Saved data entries
□ □ □
(* ===== verification/Clib.v ===== *)
(** * Numbers as text

    What the programs use of the C library to read and print integers: [strtoull] and
    [strtoul] with base 0 (both 64-bit), [atoi], and the conversions [%llu], [%lld],
    [%08llu] and [%0*llx] of [printf].  The end pointer of the [strto] functions is
    the rest of the string. *)
From S2P Require Import Prelude.
From Stdlib Require Import Ascii.
From stdpp Require Import strings options.
#[local] Open Scope Z_scope.
#[local] Open Scope cxx_scope.

(** ** Characters *)

Definition code (c : ascii) : Z := Z.of_N (N_of_ascii c).
Definition chr (n : Z) : ascii := ascii_of_N (Z.to_N n).

Definition is_space (c : ascii) : bool := (code c =? 32) || ((9 <=? code c) && (code c <=? 13)).

(** The value of a digit or letter. *)
Definition digit_value (c : ascii) : option Z :=
  let n := code c in
  if (48 <=? n) && (n <=? 57) then Some (n - 48)
  else if (97 <=? n) && (n <=? 122) then Some (n - 87)
  else if (65 <=? n) && (n <=? 90) then Some (n - 55)
  else None.

Definition digit_in (base : Z) (c : ascii) : option Z :=
  d ← digit_value c; if d <? base then Some d else None.

Definition digit_char (d : Z) : ascii := chr (if d <? 10 then 48 + d else 87 + d).

(** ** Reading *)

Fixpoint skip_space (s : string) : string :=
  match s with
  | String c r => if is_space c then skip_space r else s
  | EmptyString => s
  end.

(** True: a minus sign. *)
Definition take_sign (s : string) : bool * string :=
  match s with
  | String c r => if code c =? 45 then (true, r) else if code c =? 43 then (false, r) else (false, s)
  | EmptyString => (false, s)
  end.

(** Base 0: [0x] before a hexadecimal digit, [0], or decimal. *)
Definition take_base (s : string) : Z * string :=
  match s with
  | String z t =>
      if code z =? 48 then
        match t with
        | String x (String d _ as r) =>
            if ((code x =? 120) || (code x =? 88)) && bool_decide (is_Some (digit_in 16 d)) then (16, r) else (8, s)
        | _ => (8, s)
        end
      else (10, s)
  | EmptyString => (10, s)
  end.

(** The longest run of digits: whether there is one, its value, the rest. *)
Fixpoint scan_digits (base acc : Z) (any : bool) (s : string) : bool * Z * string :=
  match s with
  | String c r =>
      match digit_in base c with
      | Some d => scan_digits base (acc * base + d) true r
      | None => (any, acc, s)
      end
  | EmptyString => (any, acc, s)
  end.

(** [converted]: [end != nptr]; [erange]: [errno] was set. *)
Record strto := mkStrto { st_value : Z; st_rest : string; st_converted : bool; st_erange : bool }.

Definition strtoull (s : string) : strto :=
  let '(neg, b) := take_sign (skip_space s) in
  let '(base, t) := take_base b in
  let '(any, v, rest) := scan_digits base 0 false t in
  if negb any then mkStrto 0 s false false
  else if 2 ^ 64 <=? v then mkStrto (2 ^ 64 - 1) rest true true
  else mkStrto (if (neg : bool) then u64 (- v) else v) rest true false.

(** [unsigned long] is 64 bits wide too. *)
Definition strtoul : string -> strto := strtoull.

(** [atoi]; [None] when the value is no [int], which the standard leaves undefined. *)
Definition atoi (s : string) : option Z :=
  let '(neg, b) := take_sign (skip_space s) in
  let '(_, v, _) := scan_digits 10 0 false b in
  let v := if (neg : bool) then - v else v in
  if (- 2 ^ 31 <=? v) && (v <? 2 ^ 31) then Some v else None.

(** ** Printing *)

(** The digits of [n], most significant first; 64 digits are enough for 64 bits. *)
Fixpoint to_digits (fuel : nat) (base n : Z) (acc : list Z) : list Z :=
  match fuel with
  | O => acc
  | S fuel => let acc := n mod base :: acc in if n / base =? 0 then acc else to_digits fuel base (n / base) acc
  end.

Definition of_chars (l : list ascii) : string := String.string_of_list_ascii l.

(** A field of at least [width] characters filled with zeros. *)
Definition print_padded (base : Z) (width : nat) (n : Z) : string :=
  let ds := to_digits 64 base n [] in
  of_chars (digit_char <$> (replicate (width - length ds) 0 ++ ds)).

Definition print_decimal : Z -> string := print_padded 10 0.
Definition print_signed (n : Z) : string := if n <? 0 then ("-" +:+ print_decimal (- n))%string else print_decimal n.
Definition print_hex (width : nat) (n : Z) : string := ("0x" +:+ print_padded 16 width n)%string.

(** ** Lemmas *)

Lemma code_chr n : 0 <= n < 256 -> code (chr n) = n.
Proof. intros Hn. unfold code, chr. rewrite N_ascii_embedding by lia. lia. Qed.

Lemma digit_in_char base d : 0 <= d < base -> base <= 16 -> digit_in base (digit_char d) = Some d.
Proof.
  intros Hd Hb. unfold digit_in, digit_value, digit_char. destruct (Z.ltb_spec d 10).
  - rewrite code_chr by lia. rewrite (proj2 (Z.leb_le 48 _)), (proj2 (Z.leb_le _ 57)) by lia. cbn [andb mbind option_bind].
    rewrite (proj2 (Z.ltb_lt _ _)) by lia. f_equal. lia.
  - rewrite code_chr by lia. rewrite (proj2 (Z.leb_gt _ 57)), andb_false_r by lia.
    rewrite (proj2 (Z.leb_le 97 _)), (proj2 (Z.leb_le _ 122)) by lia. cbn [andb mbind option_bind].
    rewrite (proj2 (Z.ltb_lt _ _)) by lia. f_equal. lia.
Qed.

Definition of_digits (base acc : Z) (ds : list Z) : Z := foldl (fun v d => v * base + d) acc ds.

Lemma to_digits_value fuel base n acc :
  1 < base -> 0 <= n < base ^ Z.of_nat fuel ->
  exists ds, to_digits fuel base n acc = ds ++ acc /\ of_digits base 0 ds = n /\ Forall (fun d => 0 <= d < base) ds /\
    (fuel <> 0%nat -> ds <> []).
Proof.
  intros Hb. revert n acc. induction fuel as [|fuel IH]; intros n acc Hn; cbn [to_digits].
  { exists []. split_and!; [done|cbn; lia|done|done]. }
  rewrite Nat2Z.inj_succ, Z.pow_succ_r in Hn by lia.
  pose proof (Z.mod_pos_bound n base ltac:(lia)) as Hm. pose proof (Z.div_mod n base ltac:(lia)) as Hdm.
  destruct (Z.eqb_spec (n / base) 0) as [E|E].
  - exists [n mod base]. split_and!; [done|cbn; lia|by apply Forall_singleton|done].
  - assert (0 <= n / base < base ^ Z.of_nat fuel) by (split; [apply Z.div_pos|apply Z.div_lt_upper_bound]; lia).
    destruct (IH (n / base) (n mod base :: acc)) as (ds & -> & Hv & Hd & _); [done|].
    exists (ds ++ [n mod base]). rewrite <- app_assoc. split_and!; [done| |apply Forall_app; by rewrite Forall_singleton|by destruct ds].
    unfold of_digits in *. rewrite foldl_snoc, Hv. lia.
Qed.

Lemma of_digits_zeros base n ds : of_digits base 0 (replicate n 0 ++ ds) = of_digits base 0 ds.
Proof. induction n as [|n IH]; [done|]. exact IH. Qed.

(** A run of digit characters is scanned to the end. *)
Lemma scan_digits_chars base acc any ds :
  base <= 16 -> Forall (fun d => 0 <= d < base) ds ->
  scan_digits base acc any (of_chars (digit_char <$> ds)) =
  (any || negb (bool_decide (ds = [])), of_digits base acc ds, EmptyString).
Proof.
  intros Hb Hd. revert acc any. induction Hd as [|d ds Hd _ IH]; intros acc any.
  { cbn. by rewrite orb_false_r. }
  cbn [fmap list_fmap of_chars String.string_of_list_ascii scan_digits]. rewrite digit_in_char by done.
  rewrite IH. cbn [of_digits foldl]. by rewrite orb_true_r.
Qed.

Lemma print_padded_digits base width n :
  1 < base -> 0 <= n < base ^ 64 ->
  exists ds, print_padded base width n = of_chars (digit_char <$> ds) /\ of_digits base 0 ds = n /\
    Forall (fun d => 0 <= d < base) ds /\ ds <> [] /\ (width <= length ds)%nat.
Proof.
  intros Hb Hn. destruct (to_digits_value 64 base n [] Hb Hn) as (ds & Ed & Hv & Hf & Hne).
  unfold print_padded. rewrite Ed, app_nil_r. exists (replicate (width - length ds) 0 ++ ds). split; [done|].
  rewrite of_digits_zeros, length_app, length_replicate. split_and!; [done| | |lia].
  - apply Forall_app. split; [|done]. apply Forall_replicate. lia.
  - intros [_ E]%app_nil. by apply Hne.
Qed.

Lemma take_base_hex c r :
  is_Some (digit_in 16 c) -> take_base (String "0" (String "x" (String c r))) = (16, String c r).
Proof. intros Hc. unfold take_base. rewrite bool_decide_true by done. done. Qed.

(** A number printed in hexadecimal with its prefix is read back. *)
Lemma strtoull_print_hex width n :
  in_width 64 n -> strtoull (print_hex width n) = mkStrto n EmptyString true false.
Proof.
  intros Hn. unfold in_width in Hn.
  destruct (print_padded_digits 16 width n) as (ds & E & Hv & Hd & Hne & _); [lia|lia|].
  unfold print_hex. rewrite E. destruct ds as [|d ds]; [done|].
  assert (Hdd : digit_in 16 (digit_char d) = Some d) by (apply Forall_cons in Hd as [? _]; by apply digit_in_char).
  assert (Ev : scan_digits 16 0 false (of_chars (digit_char <$> d :: ds)) = (true, n, EmptyString))
    by (rewrite scan_digits_chars by done; by rewrite Hv).
  assert (Eb : take_base ("0x" +:+ of_chars (digit_char <$> d :: ds))%string = (16, of_chars (digit_char <$> d :: ds)))
    by (apply (take_base_hex (digit_char d)); by eexists).
  unfold strtoull. change (take_sign (skip_space _)) with (false, ("0x" +:+ of_chars (digit_char <$> d :: ds))%string).
  cbv beta iota. rewrite Eb, Ev. cbn [negb]. by rewrite (proj2 (Z.leb_gt _ _)) by lia.
Qed.

(** What a successful conversion without a sign can return. *)
Lemma strtoull_range s : in_width 64 (st_value (strtoull s)).
Proof.
  unfold strtoull. destruct (take_sign _) as [neg b]. destruct (take_base b) as [base t] eqn:Eb.
  assert (Hb : 0 <= base) by (unfold take_base in Eb; destruct b as [|z [|x [|d r]]]; repeat case_match; simplify_eq; lia).
  assert (Hs : forall u acc any, 0 <= acc -> 0 <= (scan_digits base acc any u).1.2).
  { induction u as [|c u IH]; intros acc any Ha; cbn [scan_digits]; [done|]. destruct (digit_in base c) as [x|] eqn:Ed; [|done].
    apply IH. assert (0 <= x); [|nia]. unfold digit_in, digit_value in Ed.
    pose proof (N2Z.is_nonneg (N_of_ascii c)). fold (code c) in *.
    destruct (Z.leb_spec 48 (code c)), (Z.leb_spec (code c) 57), (Z.leb_spec 97 (code c)), (Z.leb_spec (code c) 122),
      (Z.leb_spec 65 (code c)), (Z.leb_spec (code c) 90); cbn in Ed; repeat case_match; simplify_eq; lia. }
  specialize (Hs t 0 false ltac:(lia)). destruct (scan_digits base 0 false t) as [[any v] rest]. cbn in Hs.
  destruct any; cbn [negb st_value]; [|done]. destruct (Z.leb_spec (2 ^ 64) v); cbn [st_value]; [done|].
  destruct neg; [apply wrap_range; lia|unfold in_width; lia].
Qed.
□ □ □
## [WHAT YOU WILL DO]
Which lines run from the one holding "Definition of_chars (l" through the one holding "Proof. intros Hn." in the records above? Repeat them exactly, both included, and nothing more.

## [WRITTEN SOLUTION]
Definition of_chars (l : list ascii) : string := String.string_of_list_ascii l.

(** A field of at least [width] characters filled with zeros. *)
Definition print_padded (base : Z) (width : nat) (n : Z) : string :=
  let ds := to_digits 64 base n [] in
  of_chars (digit_char <$> (replicate (width - length ds) 0 ++ ds)).

Definition print_decimal : Z -> string := print_padded 10 0.
Definition print_signed (n : Z) : string := if n <? 0 then ("-" +:+ print_decimal (- n))%string else print_decimal n.
Definition print_hex (width : nat) (n : Z) : string := ("0x" +:+ print_padded 16 width n)%string.

(** ** Lemmas *)

Lemma code_chr n : 0 <= n < 256 -> code (chr n) = n.
Proof. intros Hn. unfold code, chr. rewrite N_ascii_embedding by lia. lia. Qed.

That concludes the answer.